By far the most common toxic cause of blindness is methanol (methyl alcohol). Ingestion of only a few milliliters may cause permanent blindness. Acute methanol poisoning causes nausea, vomiting, and abdominal pain. Headache, dizziness, and delirium may occur. Loss of vision may be complete and sudden within a few hours after drinking methanol or may occasionally be noted about 3 days after exposure. Pupillary reflexes are sluggish. Ophthalmoscopic examination shows swelling and hyperemia of the optic nerve head, distention of the veins, and peripapillary edema of the retina.
Hospitalize the patient immediately. See Chapter 47 for details of evaluation and treatment.
Nontraumatic Ocular Emergencies
- Swelling, redness, and tenderness over the lacrimal sac on the lateral, proximal aspect of the nose
- Warm compresses and systemic antibiotics for treatment
Acute infection of the lacrimal sac occurs in children and adults as a complication of nasolacrimal duct obstruction. The most frequently encountered causative organism is S pneumoniae.
The patient complains of pain. There may be a history of tearing and discharge. Examination discloses swelling, redness, and tenderness over the lacrimal sac (Figure 31–4).

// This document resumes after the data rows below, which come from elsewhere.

(** The buffer after both headers have been stamped. *)
Lemma send_headers s pad2 rate type now port :
  socket_ok s ->
  let head := rt_header s pad2 rate in
  exists rest,
    (buf ← write_at 0 head (m_send_buf s);
     buf ← write_at (length head) (ieee_header type) buf;
     stamp_time type (length head) now buf)
    = Some (head ++ match type with
                    | SHORT_DATA_LINK | RTS_DATA_LINK => ieee_header type
                    | _ => <[5%nat := byte_of (now mod 256)]> (ieee_header type)
                    end ++ rest) /\
    (length head + length (ieee_header type) + length rest)%nat = length (m_send_buf s) /\
    (forall mid, length mid = length (ieee_header type) ->
       write_at (length head + 4) [port_byte (m_ground s) port] (head ++ mid ++ rest)
       = Some (head ++ <[4%nat := port_byte (m_ground s) port]> mid ++ rest)).
Proof.
  intros [Hm Hb] head. assert (length head <= 13)%nat as Hh.
  { unfold head. rewrite length_rt_header. destruct (m_mcs s); lia. }
  assert (length (ieee_header type) <= 24)%nat as Hi by (rewrite length_ieee_header; destruct type; lia).
  assert (5 <= length (ieee_header type))%nat as Hi5 by (rewrite length_ieee_header; destruct type; lia).
  assert (write_at 0 head (m_send_buf s) = Some (head ++ drop (length head) (m_send_buf s))) as ->
    by (apply (write_at_prefix []); [done|lia]).
  cbn [mbind option_bind].
  rewrite (write_at_prefix head (ieee_header type) _ (drop (length head) (m_send_buf s)))
    by (done || (rewrite length_drop; lia)).
  cbn [mbind option_bind]. rewrite <-app_assoc. exists (drop (length (ieee_header type)) (drop (length head) (m_send_buf s))).
  split; [|split].
  - unfold stamp_time. destruct type; try done; apply write_at_middle; simpl; lia.
  - rewrite !length_drop. lia.
  - intros mid Hmid. apply write_at_middle. lia.
Qed.

Lemma send_spec s now pad2 kernel msg port type rate :
  socket_ok s ->
  let head := rt_header s pad2 rate in
  let frame := head ++ sent_header s type port now ++ msg in
  exists s', send s now pad2 kernel msg port type rate =
      (if m_mtu s <? Z.of_nat (length msg + length (ieee_header type))
       then Some (false, None, s') else Some (kernel frame, Some frame, s')) /\
    length (m_send_buf s') = length (m_send_buf s) /\ m_mtu s' = m_mtu s.
Proof.
  intros Hs head frame. destruct (send_headers s pad2 rate type now port Hs) as (rest & E & Hl & Hport).
  fold head in E, Hl, Hport. unfold send. fold head.
  destruct (write_at 0 head (m_send_buf s)) as [b1|] eqn:E1; cbn [mbind option_bind] in *; [|done].
  destruct (write_at (length head) (ieee_header type) b1) as [b2|] eqn:E2; cbn [mbind option_bind] in *; [|done].
  rewrite E. cbn [mbind option_bind]. set (mid := match type with SHORT_DATA_LINK => _ | _ => _ end) in *.
  assert (length mid = length (ieee_header type)) as Hmid by (unfold mid; by destruct type).
  destruct (Z.ltb_spec (m_mtu s) (Z.of_nat (length msg + length (ieee_header type)))) as [Hbig|Hfit].
  { eexists. split; [done|]. cbn. split; [|done]. rewrite !length_app. lia. }
  rewrite (Hport mid Hmid). cbn [mbind option_bind]. set (mid2 := <[4%nat := _]> mid).
  assert (length mid2 = length (ieee_header type)) as Hmid2 by (unfold mid2; by rewrite length_insert).
  assert (length msg <= length rest)%nat as Hmsg.
  { destruct Hs as [Hm Hb]. unfold head in Hl. rewrite length_rt_header in Hl. destruct (m_mcs s); lia. }
  rewrite app_assoc. rewrite <-Hmid2, <-length_app.
  rewrite (write_at_prefix (head ++ mid2) msg _ rest) by done. cbn [mbind option_bind].
  assert (sent_header s type port now = mid2) as Es.
  { unfold sent_header, mid2, mid. destruct type; try done; rewrite list_insert_commute by lia; done. }
  eexists. split.
  - rewrite <-(length_app _ msg), take_app_length. unfold frame. rewrite Es, app_assoc. done.
  - cbn. split; [|done]. rewrite !length_app, length_drop. lia.
Qed.

(** Nothing but the buffer of the socket changes. *)
Lemma send_with_buf s now pad2 kernel msg port type rate r f s' :
  send s now pad2 kernel msg port type rate = Some (r, f, s') -> exists b, s' = with_buf s b.
Proof.
  unfold send. intros E. obind E. obind E. obind E. destruct (m_mtu s <? _).
  { apply (inj Some) in E as [= _ _ <-]. eauto. }
  obind E. obind E. apply (inj Some) in E as [= _ _ <-]. eauto.
Qed.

Pus should be collected, for Gram-stained smear and culture, by applying pressure over the lacrimal sac.
Begin systemic antibiotics with cephalexin or amoxicillin–clavulanate. Topical antibiotic drops may also be used, but not alone. Use warm compresses 3–4 times daily. Consider incision and drainage of a pointing abscess.
The patient can be discharged to home care with a prescription for systemic antibiotics and instruction in how to apply warm local compresses. Consult an ophthalmologist for consideration of surgical correction. The patient should be seen again within 1–3 days.
- Swelling, erythema, and pain at the lacrimal gland located at the temporal aspect of the upper eyelid
Infection and inflammation of the lacrimal gland is characterized by swelling, pain, tenderness, and redness over the upper temporal aspect of the upper eyelid.
Acute dacryoadenitis must be differentiated from viral infection (mumps), sarcoidosis, Sjögren’s syndrome, tumors, leukemia, and lymphoma.
Purulent bacterial infections should be treated by incision and drainage of localized pus collections, antibiotics, warm compresses, and systemic analgesics. Viral dacryoadenitis (mumps) is treated conservatively.
The patient should be referred to an ophthalmologist for follow-up care in 2–3 days.
- Pain and redness with swelling over the eyelid
- Warm compresses and topical antibiotic three times daily
Acute hordeolum is a common infection of the lid glands: the meibomian glands (internal hordeolum) and the glands of Zeis or Moll (external hordeolum). The most frequent causative organism is S. aureus.